= Input data =
--- --- ---

Definition details_text (u : UNITY_STORAGE_T) : list Z :=
  match CurrentDetail1 u with
  | Some d1 =>
      str "Function " ++ escape_all d1 ++
      (match CurrentDetail2 u with
       | Some d2 => str " Argument " ++ escape_all d2
       | None => []
       end) ++ str ". "
  | None => []
  end.

Definition msg_text (u : UNITY_STORAGE_T) (msg : cstring) : list Z :=
  match msg with
  | Some m => str ". " ++ details_text u ++ escape_all m
  | None => []
  end.

(** The state after a failed assertion: the line recorded, one line of text
    printed, the test marked as failed. *)
Definition report (line : Z) (text : list Z) (msg : cstring) (w : world) : world :=
  set_Unity (with_CurrentTestFailed 1)
    (emit (begin_text (TestFile (Unity w)) line ++ str "FAIL:" ++ text ++
           msg_text (Unity w) msg ++ [10])
      (set_Unity (with_CurrentAssertionLineNumber line) w)).

Section specs.
Context `{Target}.

Lemma emits_UnityTestResultsBegin file line :
  emits (UnityTestResultsBegin file line) (begin_text file line).
Proof. unfold UnityTestResultsBegin. emits_tac. Qed.

Lemma bind_get {A B} (f : world → A) (k : A → M B) w : (get f ≫= k) w = k (f w) w.
Proof. done. Qed.

Lemma print_details_eq w : print_details w = (Ret (), emit (details_text (Unity w)) w).
Proof.
  unfold print_details, details_text. rewrite bind_get. unfold compose.
  destruct (CurrentDetail1 (Unity w)) as [d1|]; [|by rewrite emit_nil].
  do 2 (erewrite emits_bind by eauto with emits). rewrite bind_get. simpl CurrentDetail2.
  destruct (CurrentDetail2 (Unity w)) as [d2|];
    (erewrite emits_bind by eauto with emits); rewrite emits_print_literal by done;
    by rewrite !emit_emit, <- ?app_assoc.
Qed.

Lemma UnityAddMsgIfSpecified_eq msg w :
  UnityAddMsgIfSpecified msg w = (Ret (), emit (msg_text (Unity w) msg) w).
Proof.
  destruct msg as [m|]; [|by rewrite emit_nil]. unfold UnityAddMsgIfSpecified.
  erewrite emits_bind by eauto with emits.
  rewrite (bind_Ret _ _ _ _ _ (print_details_eq _)), emits_UnityPrint.
  by rewrite !emit_emit, <- ?app_assoc.
Qed.

(** The state after UnityTestResultsFailBegin. *)
Definition fail_begin (line : Z) (w : world) : world :=
  emit (begin_text (TestFile (Unity w)) line ++ str "FAIL:")
    (set_Unity (with_CurrentAssertionLineNumber line) w).

Lemma UnityTestResultsFailBegin_eq line w :
  UnityTestResultsFailBegin line w = (Ret (), fail_begin line w).
Proof.
  unfold UnityTestResultsFailBegin.
  rewrite (bind_Ret _ _ _ _ _ (eq_refl : modify _ w = (Ret (), _))), bind_get.
  rewrite (emits_bind _ _ _ _ (emits_UnityTestResultsBegin _ _)).
  rewrite (emits_bind _ UnityStrFail) by by apply emits_print_literal.
  by rewrite emits_char, !emit_emit, <- ?app_assoc.
Qed.

(** Every report ends the same way. *)
Lemma finish_report {A} line text msg w :
  (UnityAddMsgIfSpecified msg;; UNITY_PRINT_EOL;; @UNITY_FAIL_AND_BAIL A)
    (emit text (fail_begin line w)) = (Jump, report line text msg w).
Proof.
  rewrite (bind_Ret _ _ _ _ _ (UnityAddMsgIfSpecified_eq _ _)), (emits_bind _ _ _ _ emits_EOL).
  unfold UNITY_FAIL_AND_BAIL, set_CurrentTestFailed, mbind, M_bind, modify, TEST_ABORT.
  unfold report, fail_begin. rewrite !emit_emit, <- !app_assoc. by destruct w.
Qed.

Lemma RETURN_IF_FAIL_OR_IGNORE_bind {A} (k : () → M A) w :
  (RETURN_IF_FAIL_OR_IGNORE ≫= k) w =
  if failed_or_ignored (Unity w) then (Jump, w) else k () w.
Proof.
  unfold RETURN_IF_FAIL_OR_IGNORE, mbind, M_bind, get. by destruct (failed_or_ignored (Unity w)).
Qed.
End specs.

(** Runs a report to its end: one rewriting per printing call. *)
Ltac run_report :=
  rewrite (bind_Ret _ _ _ _ _ (UnityTestResultsFailBegin_eq _ _));
  repeat (erewrite emits_bind by (eauto 20 with emits));
  rewrite ?emit_emit; rewrite finish_report; rewrite <- ?app_assoc; try done.

(** ** Scalars *)

(** The contract of an assertion: in a test that already failed or was ignored
    it leaves by longjmp and changes nothing; else it returns and changes
    nothing when [ok], and otherwise reports [text] and leaves by longjmp. *)
Definition asserts (m : M unit) (line : Z) (msg : cstring) (ok : bool) (text : list Z) : Prop :=
  ∀ w, m w = if failed_or_ignored (Unity w) then (Jump, w)
             else if ok then (Ret (), w) else (Jump, report line text msg w).

(** The order an ordering assertion decides, on the values its style displays. *)
Definition compare_ok (compare : UNITY_COMPARISON_T) (style : UNITY_DISPLAY_STYLE_T)
    (threshold actual : Z) : bool :=
  let v z := if style_is_int style then z else u64 z in
  match compare with
  | UNITY_GREATER_THAN => v actual >? v threshold
  | UNITY_GREATER_OR_EQUAL => v actual >=? v threshold
  | UNITY_SMALLER_THAN => v actual <? v threshold
  | UNITY_SMALLER_OR_EQUAL => v actual <=? v threshold
  | UNITY_NOT_EQUAL => negb (v actual =? v threshold)
  | UNITY_EQUAL_TO | UNITY_UNKNOWN => true
  end.

Definition compare_text (compare : UNITY_COMPARISON_T) : list Z :=
  match compare with
  | UNITY_GREATER_THAN => UnityStrGt
  | UNITY_GREATER_OR_EQUAL => UnityStrGt ++ UnityStrOrEqual
  | UNITY_SMALLER_THAN => UnityStrLt
  | UNITY_SMALLER_OR_EQUAL => UnityStrLt ++ UnityStrOrEqual
  | UNITY_NOT_EQUAL => UnityStrNotEqual
  | UNITY_EQUAL_TO | UNITY_UNKNOWN => UnityStrOrEqual
  end.

(** The distance two values have in the interpretation of a style. *)
Definition within (delta expected actual : Z) (style : UNITY_DISPLAY_STYLE_T) : bool :=
  let v z := if style_is_int style then z else u64 z in
  Z.abs (v actual - v expected) <=? delta.

Lemma u64_inj a b : int64 a → int64 b → u64 a = u64 b → a = b.
Proof.
  intros Ha Hb E. apply (swrap_eq_iff 64) in E; [|lia].
  rewrite !swrap_small in E; unfold int64 in *; simpl in *; lia.
Qed.

Lemma u64_cases z : int64 z → (0 ≤ z ∧ u64 z = z) ∨ (z < 0 ∧ u64 z = z + 2 ^ 64).
Proof.
  intros Hz. unfold int64 in Hz. destruct (Z_lt_ge_dec z 0) as [Hneg|Hpos].
  - right. split; [done|]. unfold u64, uwrap.
    rewrite <- (Z_mod_plus_full z 1 (2 ^ 64)), Z.mod_small; lia.
  - left. split; [lia|]. apply uwrap_small. lia.
Qed.

(** The subtraction at 64 bits is exact once the larger operand comes first. *)
Lemma u64_sub_exact a b : int64 a → int64 b → b ≤ a → u64 (u64 a - u64 b) = a - b.
Proof.
  intros Ha Hb Hle. unfold u64, uwrap. rewrite <- Zminus_mod. apply Z.mod_small.
  unfold int64 in *. lia.
Qed.

Lemma out_of_delta_spec delta expected actual style :
  int64 expected → int64 actual →
  out_of_delta delta expected actual style = if within delta expected actual style then 0 else 1.
Proof.
  intros He Ha. unfold out_of_delta, within.
  destruct (style_is_int style).
  - destruct (Z.gtb_spec actual expected).
    + rewrite u64_sub_exact by (done || lia).
      destruct (Z.gtb_spec (actual - expected) delta), (Z.leb_spec (Z.abs (actual - expected)) delta);
        lia.
    + rewrite u64_sub_exact by (done || lia).
      destruct (Z.gtb_spec (expected - actual) delta), (Z.leb_spec (Z.abs (actual - expected)) delta);
        lia.
  - pose proof (uint64_u64 expected). pose proof (uint64_u64 actual). unfold uint64 in *.
    unfold u64 at 3 6, uwrap.
    set (e := u64 expected) in *. set (a := u64 actual) in *.
    destruct (Z.gtb_spec a e); rewrite Z.mod_small by lia;
      [destruct (Z.gtb_spec (a - e) delta), (Z.leb_spec (Z.abs (a - e)) delta) |
       destruct (Z.gtb_spec (e - a) delta), (Z.leb_spec (Z.abs (a - e)) delta)]; lia.
Qed.

(** Assigning CurrentTestFailed and testing it, as several assertions do. *)
Lemma set_failed_bind {A} v (k : Z → M A) w :
  (set_CurrentTestFailed v;; f ← get (CurrentTestFailed ∘ Unity); k f) w =
  k v (set_Unity (with_CurrentTestFailed v) w).
Proof. done. Qed.

Lemma clear_failed_id w :
  failed_or_ignored (Unity w) = false → set_Unity (with_CurrentTestFailed 0) w = w.
Proof.
  intros [Ef _]%orb_false_iff. apply negb_false_iff, Z.eqb_eq in Ef.
  destruct w as [[] ? ? ? ? ?]; simpl in *; by subst.
Qed.

Lemma report_set_failed line text msg v w :
  report line text msg (set_Unity (with_CurrentTestFailed v) w) = report line text msg w.
Proof. by destruct w as [[] ? ? ? ? ?]. Qed.

Section scalar_specs.
Context `{Target}.

Lemma UnityAssertBits_spec mask expected actual msg line :
  asserts (UnityAssertBits mask expected actual msg line) line msg
    (Z.land mask expected =? Z.land mask actual)
    (UnityStrExpected ++ mask_text 32 (u64 mask) (u64 expected) ++ UnityStrWas ++
     mask_text 32 (u64 mask) (u64 actual)).
Proof.
  intros w. unfold UnityAssertBits. rewrite RETURN_IF_FAIL_OR_IGNORE_bind.
  destruct (failed_or_ignored (Unity w)); [done|].
  destruct (Z.land mask expected =? Z.land mask actual); [done|]. cbn [negb]. run_report.
Qed.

--- --- ---

= Action item =
Reproduce, word for word and in full, only the lines above that start at the line with "(** The subtraction" and run through the line with "int64 expected → int64 actual →", both ends included.

= Your response =
(** The subtraction at 64 bits is exact once the larger operand comes first. *)
Lemma u64_sub_exact a b : int64 a → int64 b → b ≤ a → u64 (u64 a - u64 b) = a - b.
Proof.
  intros Ha Hb Hle. unfold u64, uwrap. rewrite <- Zminus_mod. apply Z.mod_small.
  unfold int64 in *. lia.
Qed.

Lemma out_of_delta_spec delta expected actual style :
  int64 expected → int64 actual →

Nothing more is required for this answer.